Today, the rate of technological change is exponential, and the challenge for schools is to do more than just keep up with those changes. Add to that the challenge of merging the technology of two separate school districts, and that leads us to Ayer Shirley Regional School District Technology Director Mike Thibeault.
With the 2010 merger of the Ayer and Shirley school districts came the task of taking disparate technology and infrastructures, upgrading them, and merging them into one seamless technology system that works for all four schools.
In a recent interview in the high school cafeteria, Thibeault said that the number one problem with this effort was that all of the buildings required upgrades.
The first thing he and his small staff did, he said, was to provide as much of an upgrade as possible right away. Phase One included an upgrade for the phone system, which required a peek behind the walls of the buildings.
"People often assume an upgrade is hardware," said Thibeault. "But the next step was bringing two information systems together--names, demographics, and all the basic information for students. We both used the same software, but Ayer's schools had it hosted at the company website, and Shirley had the information stored locally on Rediker."
The new district decided to stick with Rediker, and had to align all of the fields in the program. "One of the biggest tasks we had was aligning the information for the student data," Thibeault said.
The summer before the middle school merger, which took place one year before the official district merger, the technology department also made some significant changes to the district website and the use of Edline, a Learning Community Management System that had been used in varying degrees by the different schools.
Edline makes it possible to produce reports, grade books, a website, student data, report cards, and other materials in one software platform that can be used from any computer. With Edline, parents and students can gain secure access to school or classroom news, school calendars, and direct links to the library and many other sites from their personal computers.
"When you activate your Edline account, you are basically going to the district
website. Once you're there and signed in, there will be a field where you can highlight your child's name, and you will be able to see all the classes they are in as well," Thibeault said.
Parents can click on a class and go to a class page; that class page is where the teacher posts whatever he or she chooses.
"All of the parent accounts are already created. It is just a matter of the parents activating their codes and then the teachers posting their information," he said.
Thibeault explained that the technology department had to bring all of the teachers up to speed with Edline, and is now getting ready to set up the elementary school Parent Portal.
The Parent Portal allows parents secure real time access to report card grades, assignments with current grade statuses, transcripts, and current contact information that parents provide to the schools.
The elementary school teachers have all been trained in how to use it, but it requires still more training, Thibeault said. In the meantime, parents of elementary school children will soon receive a letter on how to get on Edline, with a unique activation code to form their own Parent Portal accounts.
"That's a fantastic tool from a parent's perspective," Thibeault said. "The Parent Portal can encompass a lot -- grades, attendance, or discipline, but obviously we will start small...You may just see what your child's average is, and as everybody gets more comfortable, (you will see) assignments, test and quiz scores, and so on."

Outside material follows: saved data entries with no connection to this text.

(** * Voice-operated OTC trading bot: the conversation engine of [app.py]

    A shallow embedding of the request handlers of [src/app.py]
    ([start_call], [webhook], [poll_messages], [end_call]) and of the
    helpers they call ([extract_exchange], [extract_trading_pair],
    [extract_number], [get_current_price], [cleanup_old_states]), followed
    by the properties of the conversation state machine.

    Conventions of the embedding.
    - Python [str] values are [string]s of ASCII characters; [lower],
      [upper], [strip], the [in] operator and [str.replace] are written
      out below.  The embedding is exact on ASCII text ([is_ascii]): there
      [str.lower], [str.upper], [\d], [\w], [\s] and the class
      [[,$€£¥]] are what [Text.lower], [Text.upper], [Text.is_digit],
      [Text.is_word], [Text.is_space] and [is_currency_mark] compute.
      Characters outside ASCII are passed through unchanged, which is not
      what Python does with them; the properties that depend on it are
      stated for ASCII transcripts.
    - The regular expressions of the source are terms of [regex], run by
      a backtracking matcher with the greedy, leftmost semantics of
      Python's [re] module.
    - What the process gets from outside (float conversion and
      formatting, the [word2number] parser, the wall clock) is the
      interface [Platform]; what a single request gets from outside
      (timestamps, the outcome of each ticker fetch) is an argument of
      the handler.
    - [conversation_state] is a [gmap] from call ids to session records,
      passed explicitly; handlers return the response and the new map. *)

From Stdlib Require Import ZArith Lia Bool Ascii String List.
From stdpp Require Import gmap strings list fin_maps.
Import ListNotations.

Local Open Scope string_scope.
Local Open Scope Z_scope.

(** ** Characters and strings *)

Module Text.

Definition between (lo hi : nat) (c : ascii) : bool :=
  (lo <=? nat_of_ascii c)%nat && (nat_of_ascii c <=? hi)%nat.

(** The character is an ASCII one.  On these the classes and the case
    maps below are those of Python; a character outside ASCII is in none
    of the classes and is its own lower and upper case here, which need
    not be so in Python. *)
Definition is_ascii (c : ascii) : bool := (nat_of_ascii c <=? 127)%nat.

(** [\d] on ASCII. *)
Definition is_digit (c : ascii) : bool := between 48 57 c.
Definition is_upper (c : ascii) : bool := between 65 90 c.
Definition is_lower (c : ascii) : bool := between 97 122 c.

(** [\s] and [str.strip]: tab, newline, vertical tab, form feed, carriage
    return, the four separators 0x1c-0x1f, and the space. *)
Definition is_space (c : ascii) : bool :=
  between 9 13 c || between 28 32 c.

(** [\w] on ASCII: letters, digits and the underscore. *)
Definition is_word (c : ascii) : bool :=
  is_digit c || is_upper c || is_lower c || (nat_of_ascii c =? 95)%nat.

Edline and the Parent Portal have been set up for middle and high school students for the past year.
Working in the Cloud
The technology department is also focused on less use of computers, and greater use of tablets, as well as Google apps and Google email for students and teachers.
"We focused on teachers this year because it is a change in mindset from Microsoft Word and all that. We are piloting it at the middle and high school levels," Thibeault stated.
Thibeault said that the biggest advantage he finds with the products is peer collaboration on projects.
"You have to log on online, but the students don't have to be in the same room anymore to work together on the same project. Now kids can collaborate at all different times on a project."